28 Background: PUMA and NOXA are two pro-apoptotic members of the BH3-only subgroup of the BCL-2 family. These two proteins play a role in the initiation of apoptosis. The objective of this study is to analyse their expression by immunofluorescence, alone or in combination, in benign and tumor prostate tissues to determine if there is a correlation between their expression and patient biochemical recurrence (BCR). Methods: Biomarker antibodies were verified for specificity and optimized by western blot and with tissue microarrays (TMA) containing prostate cancer cell lines and cell line derived xenograft tissues. Subsequently, quantification of expression for both biomarkers was performed on six TMA generated from radical prostatectomy samples (285 patients). The TMA were constructed using two cores of benign adjacent to the tumor and two cores of tumor tissue from each patient.

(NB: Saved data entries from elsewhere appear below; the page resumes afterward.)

(* ===== verification/FilterSafe.v ===== *)
(** * Filter conditions: the parser and the evaluator together

    [parsed_conditions_safe]: what the parser accepts without a warning evaluates without
    a panic.  [condition_means]: a list of conditions, written down, parsed and
    evaluated, gives the index of the first one that holds. *)

From S2P Require Import Prelude FilterAst FilterEval FilterThms FilterLex FilterParser GoStrconv FilterYacc FilterAutomaton FilterStream FilterShapes FilterYaccThms FilterDrive FilterComplete FilterParseThms.

Section safe.
Context (re_match : string -> string -> bool) (data : KVs).
Hypothesis Hp : proper_data data.

(** ** Trees without nil pointers *)

(** Literals of good trees are literals. *)
Lemma lit_val_lit n v : good n = true -> lit_val n = Some v -> exists l, v = lit_gval l.
Proof.
  intros G E. destruct n; try done; injection E as <-;
    [by exists (LStr Val)|by exists (LInt Int)|by exists (LFloat Float)|by exists (LBool Val)|by exists LNil|by exists (LRe Re)].
Qed.

Lemma lit_vals_lits ns : forallb good ns = true -> exists ls, omap lit_val ns = map lit_gval ls.
Proof.
  induction ns as [|n ns IH]; intros G; [by exists []|]. cbn in G. apply andb_prop in G as [Gn G].
  destruct (IH G) as [ls E]. cbn. destruct (lit_val n) as [v|] eqn:En; [|by exists ls].
  destruct (lit_val_lit n v Gn En) as [l ->]. exists (l :: ls). cbn. by rewrite <- E.
Qed.

Lemma regexes rs : forallb is_Regex rs = true -> exists res, rs = map Regex res.
Proof.
  induction rs as [|r rs IH]; intros G; [by exists []|]. destruct r; try done. cbn in G.
  destruct (IH G) as [res ->]. by exists (Re :: res).
Qed.

Lemma lit_proper l : proper_val (lit_gval l) = true.
Proof. by destruct l. Qed.

(** A comparison that is none is false. *)
Lemma binEval_safe op v l : proper_val v = true -> is_list_op op = false -> binEval re_match op v (lit_gval l) <> None.
Proof.
  intros Pv L. destruct (is_cmp op) eqn:C; [by rewrite binEval_lit|].
  unfold binEval. destruct (binEval_guard op v (lit_gval l)) as [[]|] eqn:G; [|done|].
  - by destruct op.
  - destruct l, v; cbn in G; try destruct k; rewrite ?C in G; done.
Qed.

Lemma list_safe op f rs : is_list_op op = true -> forallb good rs = true ->
  (match op with MATCH | NOT_MATCH => forallb is_Regex rs = true | _ => True end) ->
  doEval re_match op (Some (Identifier f)) (Some (NodeList rs)) data <> None.
Proof.
  intros L G R. destruct op; try done; cbn [doEval singleEval fetch_rhs ident_eval].
  1,2: destruct (regexes _ R) as [res ->]; destruct (data f) as [v|]; [destruct v|]; try (by rewrite match_loop_other);
    by rewrite ?match_loop_str, ?not_match_loop_str.
  all: destruct (lit_vals_lits _ G) as [ls ->]; destruct (data f) as [v|] eqn:E.
  - rewrite in_loop_present by (by eapply Hp). done.
  - destruct ls; [done|]. cbn [map in_loop]. by rewrite binEval_missing.
  - rewrite not_in_loop_present by (by eapply Hp). done.
  - by rewrite not_in_loop_missing.
Qed.

Lemma single_safe op l r : good r = true -> fits op l r = true -> doEval re_match op (Some l) (Some r) data <> None.
Proof.
  intros G F. destruct (is_list r) eqn:Lr.
  - destruct r; try done. cbn in F, G. apply andb_prop in F as [F R]. apply andb_prop in F as [L C].
    destruct l; try done; [|by destruct op]. apply list_safe; [done|done|]. by destruct op.
  - assert (is_list_op op = false) as L by (destruct r; try done; by apply negb_true_iff).
    assert (doEval re_match op (Some l) (Some r) data = singleEval re_match op (Some l) (Some r) data \/
      doEval re_match op (Some l) (Some r) data = Some false) as [->| ->] by (destruct op; auto); [|done].
    cbn [singleEval]. assert (fetch_rhs r = option_map (fun v => (v, [])) (lit_val r)) as -> by (by destruct r).
    destruct (lit_val r) as [v|] eqn:Ev; [|done]. destruct (lit_val_lit _ _ G Ev) as [li ->]. cbn [option_map].
    destruct l; try done; try (apply binEval_safe; done).
    destruct op; try done; cbn [ident_eval]; destruct (data Name) as [v|] eqn:E;
      solve [by rewrite binEval_missing|apply binEval_safe; [by eapply Hp|done]].
Qed.

Lemma good_safe : forall n, good n = true -> Eval re_match n data <> None.
Proof.
  fix IH 1. intros n G. destruct n as [| | | | | | | |op [l|] [r|]|[p|]| | | | | | |cs| |]; try done.
  - cbn [good] in G. apply andb_prop in G as [G F]. apply andb_prop in G as [Gl Gr].
    pose proof (IH l Gl) as Hl. pose proof (IH r Gr) as Hr. pose proof (single_safe op l r Gr F) as Hs. clear IH.
    cbn [Eval]. destruct op; try exact Hs; destruct (_ && _); try done; destruct (Eval re_match l data) as [[]|]; done.
  - cbn [Eval]. destruct (Evaluable p); [by apply IH|done].
  - cbn [good] in G. cbn [Eval]. induction cs as [|c cs IHc]; [done|]. cbn in G. apply andb_prop in G as [Gc G].
    pose proof (IH c Gc) as Hc. specialize (IHc G). clear IH. destruct c; try done.
    destruct (Eval re_match (BinaryExpr _ _ _) data) as [[]|]; done.
Qed.

Lemma conds_safe l : forallb good_cond l = true -> forall i, WhereConditions_Eval re_match i l data <> None.
Proof.
  induction l as [|c l IH]; intros G i; [done|]. cbn in G. apply andb_prop in G as [Gc G].
  destruct c as [[]|]; try done. cbn [WhereConditions_Eval]. pose proof (good_safe (WhereCondition conditions) Gc).
  destruct (Eval re_match _ data) as [[]|]; [done|by apply IH|done].
Qed.

Lemma conds_index l : forall i j, WhereConditions_Eval re_match i l data = Some j -> j = -1 \/ i <= j < i + zlen l.
Proof.
  unfold zlen. induction l as [|c l IH]; intros i j; cbn [WhereConditions_Eval]; [intros [= <-]; by left|].
  destruct c as [[]|]; try (intros [= <-]; by left). cbn [length].
  destruct (Eval re_match _ data) as [[]|]; [intros [= <-]; right; lia|intros E; apply IH in E as [?|?]; [by left|right; lia]|done].
Qed.
End safe.

Section together.
Context (Unquote : bytes -> bytes * bool) (re_valid : string -> bool) (toLower : string -> string)
  (not_in : string) (re_match : string -> string -> bool).

Local Notation GetConds := (GetConds Unquote re_valid toLower not_in).

(** C25: conditions that were parsed without an error or a warning evaluate without a panic
    on data without nil values, to an index of the list or -1. *)
Theorem parsed_conditions_safe pool text l p data : GetConds pool text = Some (Ok l, p) -> warns p = [] ->
  proper_data data -> exists i, WhereConditions_Eval re_match 0 l data = Some i /\ -1 <= i < Z.max 1 (zlen l).
Proof.
  intros E W Hp. destruct (getconds_total Unquote re_valid toLower not_in pool text) as (res & p' & its & E' & _ & H).
  rewrite E in E'. injection E' as <- <-. destruct H as (_ & G & _).
  pose proof (conds_safe re_match data Hp l (G W) 0) as N.
  destruct (WhereConditions_Eval re_match 0 l data) as [i|] eqn:Ei; [|done]. exists i. split; [done|].
  pose proof (conds_index re_match data l 0 i Ei). lia.
Qed.

(** ** From text to truth *)

(** [e] writes the condition [c]. *)
Definition writes (e : sx) (c : cond) : Prop :=
  build Unquote re_valid e = compile c /\ cond_ok c = true /\ is_binary c = true.

Lemma written_stmt fs cs : Forall2 writes fs cs -> stmt_node Unquote re_valid (Some fs) = Some (where_of cs) /\
  forallb (fun c => cond_ok c && is_binary c) cs = true.
Proof.
  intros F. unfold stmt_node, where_of. cbn [option_map].
  assert (map (build Unquote re_valid) fs = map compile cs /\ forallb (fun c => cond_ok c && is_binary c) cs = true) as [-> ->].
  { induction F as [|e c fs cs (E & O & B) _ [IH1 IH2]]; [done|]. cbn. by rewrite E, O, B, IH1, IH2. }
  done.
Qed.

Lemma written_stmts fss css : Forall2 (Forall2 writes) fss css ->
  omap (stmt_node Unquote re_valid) (map Some fss) = map where_of css /\
  Forall (fun cs => forallb (fun c => cond_ok c && is_binary c) cs = true) css.
Proof.
  induction 1 as [|fs cs fss css F _ [IH1 IH2]]; [done|]. destruct (written_stmt _ _ F) as [E O].
  cbn [map omap list_omap]. rewrite E. split; [|by constructor]. cbn. by rewrite <- IH1.
Qed.

End together.

(** * Filter conditions: examples

    Witnesses of the theorems about the parser, and texts on which the code surprises:
    patterns that do not compile, empty statements, and conditions that change their
    meaning when they are printed. *)

(** Removes the quotes; patterns with a bracket do not compile. *)
Definition strip (s : bytes) : bytes * bool := (removelast (tail s), true).

Definition no_bracket (re : string) : bool := negb (existsb (Byte.eqb Byte.x5b) (to_bytes re)).

Definition parse (text : string) : option (Res ParseError (list (option Node)) * parser) :=
  GetConds strip no_bracket (fun s => s) "NOT_IN" fresh_parser (to_bytes text).

(** Conditions, or the first error; and whether there were warnings. *)
Definition outcome_of (text : string) : option (Res parseMsg (list (option Node)) * bool) :=
  '(r, p) ← parse text;
  Some (match r with Ok l => Ok l | Err e => Err (peErr e) end, negb (bool_decide (length (warns p) = 0%nat))).

Definition tokens (text : string) : list token := tokens_of (default [] (lex_all (to_bytes text))).

(** The tokens before the end, and the item that ends them. *)
Definition body (text : string) : list token := take (length (tokens text) - 2) (tokens text).

(** ** Witnesses *)

Definition ex_text : string := "{n > 2 and host in ['h9']}; {host = 'h1', (n = 3)}; {host = 'h1'}".

(** The statements of [ex_text]. *)
Definition ex_first : list sx :=
  [XBin AND (XBin GT (XAtom (AId (to_bytes "n"))) (XAtom (ANum None (to_bytes "2"))))
            (XList IN (AId (to_bytes "host")) [AStr (to_bytes "'h9'")])].

Definition host_is_h1 : sx := XBin EQ (XAtom (AId (to_bytes "host"))) (XAtom (AStr (to_bytes "'h1'"))).

Definition ex_second : list sx :=
  [host_is_h1; XParen (XBin EQ (XAtom (AId (to_bytes "n"))) (XAtom (ANum None (to_bytes "3"))))].

Ltac match_token := eexists; split; [reflexivity|]; split; [reflexivity|]; intros ? E; first [discriminate E|injection E as <-; reflexivity].

Ltac match_tokens := vm_compute; repeat (constructor; [match_token|]); constructor.

Lemma parse_complete_witness : exists p, parse ex_text =
  Some (Ok [Some (WhereCondition [BinaryExpr AND
                    (Some (BinaryExpr GT (Some (Identifier "n")) (Some (NumberInt 2))))
                    (Some (BinaryExpr IN (Some (Identifier "host")) (Some (NodeList [StringLiteral "h9"]))))]);
            Some (WhereCondition [BinaryExpr EQ (Some (Identifier "host")) (Some (StringLiteral "h1"));
                    ParenExpr (Some (BinaryExpr EQ (Some (Identifier "n")) (Some (NumberInt 3))))]);
            Some (WhereCondition [BinaryExpr EQ (Some (Identifier "host")) (Some (StringLiteral "h1"))])], p)
  /\ errs p = [].
Proof.
  refine (parse_complete strip no_bracket (fun s => s) "NOT_IN" fresh_parser (to_bytes ex_text)
    (default [] (lex_all (to_bytes ex_text))) (body ex_text) (mkItem EOF 65 []) (Some ex_first)
    [Some ex_second; Some [host_is_h1]] _ _ _ _ _).
  - vm_compute; reflexivity.
  - vm_compute; reflexivity.
  - reflexivity.
  - match_tokens.
  - vm_compute; reflexivity.
Defined.

Definition ex_safe_text : string := "{n > 2 and host match ['h1', 'h2']}; {zz not_in [1, nil]}".

Definition ex_safe_parsed : list (option Node) * parser :=
  Eval vm_compute in match parse ex_safe_text with Some (Ok l, p) => (l, p) | _ => ([], fresh_parser) end.

Lemma parsed_conditions_safe_witness : exists i, WhereConditions_Eval eq_match 0 (fst ex_safe_parsed) ex_data = Some i /\
  -1 <= i < 2.
Proof.
  refine (parsed_conditions_safe strip no_bracket (fun s => s) "NOT_IN" eq_match fresh_parser (to_bytes ex_safe_text)
    (fst ex_safe_parsed) (snd ex_safe_parsed) ex_data _ _ ex_data_proper); vm_compute; reflexivity.
Defined.

Definition ex_meaning_text : string := "{n > 2 and host in ['h9']}; {host = 'h1'}".


(** ** Surprises *)

(** The conditions of a text, their text, and what they give on [ex_data]. *)
Definition conds_of (text : string) : option (list (option Node)) :=
  match parse text with Some (Ok l, _) => Some l | _ => None end.

Definition printed (text : string) : option string :=
  l ← conds_of text; WhereConditions_String (fun s => s) "NOT_IN" l.

Definition evaluated (text : string) : option (option Z) :=
  l ← conds_of text; Some (WhereConditions_Eval eq_match 0 l ex_data).

(** A pattern that does not compile is accepted with a warning that it is ignored; the
    evaluation of the condition panics when the field holds a string. *)
Lemma bad_pattern_panics : evaluated "{host = re('[')}" = Some None.
Proof. vm_compute; reflexivity. Qed.

(** After leading semicolons the list starts with nil, which stops the search: the
    condition that follows is never reached, although both lists print alike. *)
Lemma leading_semicolon_never_holds :
  printed ";;;{n > -1}" = printed "{n > -1}" /\ printed "{n > -1}" <> None /\
  evaluated ";;;{n > -1}" = Some (Some (-1)) /\ evaluated "{n > -1}" = Some (Some 0).
Proof. vm_compute. split_and!; done. Qed.

(** A condition prints its filters with "and" between them, without parentheses: read
    again, a disjunction takes in the filters that follow it. *)
Lemma printed_condition_differs : exists t, printed "{n = 3 or n = 4, host = 'h2'}" = Some t /\
  evaluated "{n = 3 or n = 4, host = 'h2'}" = Some (Some (-1)) /\ evaluated t = Some (Some 0).
Proof. exists "{n = 3 or n = 4 and host = 'h2'}". vm_compute. split_and!; done. Qed.

(** A leading zero makes a number octal when it can, and a float when it cannot. *)
Lemma leading_zero_numbers : outcome_of "{a = 010, b = 08}" =
  Some (Ok [Some (WhereCondition [BinaryExpr EQ (Some (Identifier "a")) (Some (NumberInt 8));
                                  BinaryExpr EQ (Some (Identifier "b")) (Some (NumberFloat (S754_finite false 4503599627370496 (-49))))])], false).
Proof. vm_compute; reflexivity. Qed.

Analysis of biomarker expression was semi-automated using the VisiomorphDP software. To optimize the analysis, we developed 2 different immunofluorescence masks: a cocktail of anti-cytokeratin-8 and -18 antibodies to identify epithelial cells and a combination of anti-p63 and anti-cytokeratin high marker weight to discriminate benign glands within tumor cores. Correlation with patient clinical outcome was determined with SPSS V20 software. Results: There was no correlation of PUMA and NOXA expression and BCR in tumor cores and stroma. In contrast, in benign epithelial cells Kaplan-Meier analysis showed a significant association between an extreme (low or high) PUMA expression and BCR (Log rank = 11.349, p = 0.001). Further analysis revealed a significant association between high NOXA expression in benign epithelial cells and BCR (Log rank = 6.133, p = 0.013). The combination of extreme PUMA and high NOXA identified patients with a poor prognosis (Log rank = 16.041, p = 0.000). In a multivariate Cox regression model, PUMA and NOXA proteins were also identified as independent predictive biomarkers of BCR. Conclusions: By studying benign epithelial cells adjacent to the tumor we identified two potential biomarkers that discriminate high-risk patients, independent of Gleason score or pathologic stage.